<<

Digest Journal of Nanomaterials and Biostructures Vol. 7, No. 4, October-December 2012, p. 1639-1646

SOL-GEL SYNTHESIS OF WHITE MINERAL TRIOXIDE AGGREGATE WITH POTENTIAL USE AS BIOCEMENT

G. VOICU*, A. I. BĂDĂNOIU, C.D. GHIŢULICĂ, E. ANDRONESCU Politehnica University of Bucharest, Faculty of Applied Chemistry and Material Science; 1-7 Gh Polizu Str., 011061 Bucharest, Romania

White mineral trioxide aggregate (WMTA) for dental applications was synthesised by sol- gel route due to the advantages of this method as compared with the conventional one i.e. lower thermal treatment temperatures and higher purity of the product. Tetraethyl- orthosilicate (C6H16O3Si - TEOS) and soluble salts i.e. Ca(NO3)2·4H2O and Al(NO3)3·9H2O were used as precursors for WMTA synthesis. The material was obtained by a single step thermal treatment at 1200°C and 1350°C, for 30 minutes. Thermal analysis (DTA/TG/DTG), X-ray diffraction (XRD), infrared spectroscopy (FTIR) and scanning electron microscopy (SEM) were used to investigate the WMTA synthesis. The biocompatibility was assessed in vitro, by soaking of WMTA powder in simulated body fluid (SBF) for 14 days. The XRD results indicated that one of the main mineralogical phases formed was hydroxyapatite, compound with good bioactivity.

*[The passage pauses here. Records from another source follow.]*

(** The users that the [load_history] listener rebuilds follow, name by
    name, the latest event of the snapshot that it reads as a join or as a
    leave of that name.  When that event reads as a join, the name is listed
    exactly once, with the socket id of that event (unless the name is
    [__proto__], which is never listed): the users of that name are that one
    user, and no name is listed twice.  When it reads as a leave, or when no event of
    that name reads as a join, the name is not listed. *)
Theorem snapshot_users_follow_the_latest_event (n : string) :
  (forall pre msg post,
     Session.reads_as_join msg = true -> Wire.userName msg = n ->
     n <> "__proto__" ->
     (forall m, m ∈ post -> Wire.userName m = n ->
        Session.reads_as_join m = false /\ Session.reads_as_leave m = false) ->
     (forall u,
        (u ∈ Client.rebuild_users (pre ++ msg :: post) /\ Client.name u = n)
        <-> u = Client.User (Wire.userId msg) n)
     /\ List.filter (fun u => String.eqb (Client.name u) n)
          (Client.rebuild_users (pre ++ msg :: post))
        = [Client.User (Wire.userId msg) n]
     /\ NoDup (Client.name <$> Client.rebuild_users (pre ++ msg :: post)))
  /\ (forall pre msg post,
        Session.reads_as_leave msg = true -> Wire.userName msg = n ->
        (forall m, m ∈ post -> Wire.userName m = n ->
           Session.reads_as_join m = false) ->
        forall u, u ∈ Client.rebuild_users (pre ++ msg :: post) -> Client.name u <> n)
  /\ (forall history,
        (forall m, m ∈ history -> Wire.userName m = n ->
           Session.reads_as_join m = false) ->
        forall u, u ∈ Client.rebuild_users history -> Client.name u <> n)
  /\ (forall history u,
        u ∈ Client.rebuild_users history -> Client.name u <> "__proto__").
Proof.
  split; [| split; [| split]].
  - intros pre msg post Hjoin Hname Hproto Hpost.
    assert (Hrec : (n, Wire.userId msg)
                   ∈ (fold_left Client.scan_history (pre ++ msg :: post)
                        (JSObject.empty, ∅)).1).
    { rewrite fold_left_app. simpl. apply fold_scan_keeps_join; [| exact Hpost].
      rewrite scan_history_joins, Hjoin, Hname.
      apply set_lookup. exact Hproto. }
    assert (Hlisted : Client.User (Wire.userId msg) n
                      ∈ Client.rebuild_users (pre ++ msg :: post)).
    { apply rebuild_users_elem. exact Hrec. }
    split; [| split].
    + intros u. split.
      * intros [Hu Hn]. apply rebuild_users_elem in Hu. rewrite Hn in Hu.
        assert (Hid : Client.id u = Wire.userId msg).
        { eapply NoDup_keys_value; [| exact Hu | exact Hrec].
          apply fold_scan_NoDup. simpl. apply NoDup_nil_2. }
        destruct u as [i k]. simpl in *. congruence.
      * intros ->. split; [exact Hlisted | reflexivity].
    + apply (filter_name_singleton _ (Client.User (Wire.userId msg) n));
        [apply rebuild_users_NoDup | exact Hlisted].
    + apply rebuild_users_NoDup.
  - intros pre msg post Hleave Hname Hpost u Hu Hn.
    apply rebuild_users_elem in Hu. rewrite Hn in Hu.
    revert Hu. rewrite fold_left_app. simpl. intros Hu.
    eapply fold_scan_keeps_absent; [| exact Hpost |].
    2: { apply list_elem_of_fmap. exists (n, Client.id u).
         split; [reflexivity | exact Hu]. }
    rewrite scan_history_joins, Hleave.
    assert (Hj : Session.reads_as_join msg = false).
    { unfold Session.reads_as_leave in Hleave.
      destruct (Session.reads_as_join msg); [discriminate | reflexivity]. }
    rewrite Hj, Hname, delete_keys. intros [_ Hne]. apply Hne. reflexivity.
  - intros history Hnever u Hu Hn.
    apply rebuild_users_elem in Hu. rewrite Hn in Hu.
    eapply fold_scan_keeps_absent; [| exact Hnever |].
    2: { apply list_elem_of_fmap. exists (n, Client.id u).
         split; [reflexivity | exact Hu]. }
    simpl. apply not_elem_of_nil.
  - intros history u Hu Hn.
    apply rebuild_users_elem in Hu. rewrite Hn in Hu.
    eapply (fold_scan_no_proto history (JSObject.empty, ∅)).
    + simpl. apply not_elem_of_nil.
    + apply list_elem_of_fmap. exists ("__proto__", Client.id u).
      split; [reflexivity | exact Hu].
Qed.

Lemma snapshot_users_follow_the_latest_event_witness :
  let history :=
    [Server.joinEvent "s1" "alice" "10:00 AM"]
    ++ Server.joinEvent "s2" "alice" "10:05 AM"
       :: [Server.messageEvent "s2" "alice" "hi" "10:06 AM";
           Server.leftEvent "s3" "bob" "10:07 AM" 1] in
  Client.User "s2" "alice" ∈ Client.rebuild_users history.
Proof.
  intros history.
  assert (Hproto : "alice" <> "__proto__") by discriminate.
  assert (Hpost : forall m,
            m ∈ [Server.messageEvent "s2" "alice" "hi" "10:06 AM";
                 Server.leftEvent "s3" "bob" "10:07 AM" 1] ->
            Wire.userName m = "alice" ->
            Session.reads_as_join m = false /\ Session.reads_as_leave m = false).
  { intros m Hm Hn. apply list_elem_of_In in Hm. simpl in Hm.
    destruct Hm as [<- | [<- | []]]; [split; reflexivity | discriminate Hn]. }
  apply (proj1 (proj1 (snapshot_users_follow_the_latest_event "alice")
                  [Server.joinEvent "s1" "alice" "10:00 AM"]
                  (Server.joinEvent "s2" "alice" "10:05 AM")
                  [Server.messageEvent "s2" "alice" "hi" "10:06 AM";
                   Server.leftEvent "s3" "bob" "10:07 AM" 1]
                  eq_refl eq_refl Hproto Hpost)
           (Client.User "s2" "alice")).
  reflexivity.
Defined.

(Received July 24, 2012; Accepted October 19, 2012)

Keywords: White mineral trioxide aggregate, Biocement, Sol-gel synthesis, In-vitro test

1. Introduction

Mineral trioxide aggregate (MTA) is a new used in endodontology as a root-end filling material [1-7]. MTA has a mineralogical composition similar with the one of portland clinker (PC), both materials being manufactured from similar raw materials [3-7]. The white MTA (WMTA) consists of three main mineralogical phases: 3CaO·SiO2 (C3S), 2CaO·SiO2 (C2S) and 3CaO·Al2O3 (C3A) [3, 4]. The silicates are responsible for development of mechanical strength, while the aluminate compound is mainly responsible for cement setting [8, 9]. The conventional preparation of pure cement phases i.e. C3S, C2S and C3A, is performed through solid-state reactions and involves the sintering of stoichiometric mixtures of oxides or carbonates at high temperatures for prolonged time [8, 9]. Therefore in this study a sol-gel method was used to synthesize WMTA. The main advantages of this synthesis route (as compared with the conventional one) are lower thermal treatment temperatures and higher purity of the product [10-13]. In order to assess the biocompatibility of synthesized WMTA, an in-vitro study was performed; WMTA powder was soaked in simulated body fluid (SBF) and kept at 37oC for 14 days and the newly formed mineralogical phases were assessed by X-ray diffraction analysis.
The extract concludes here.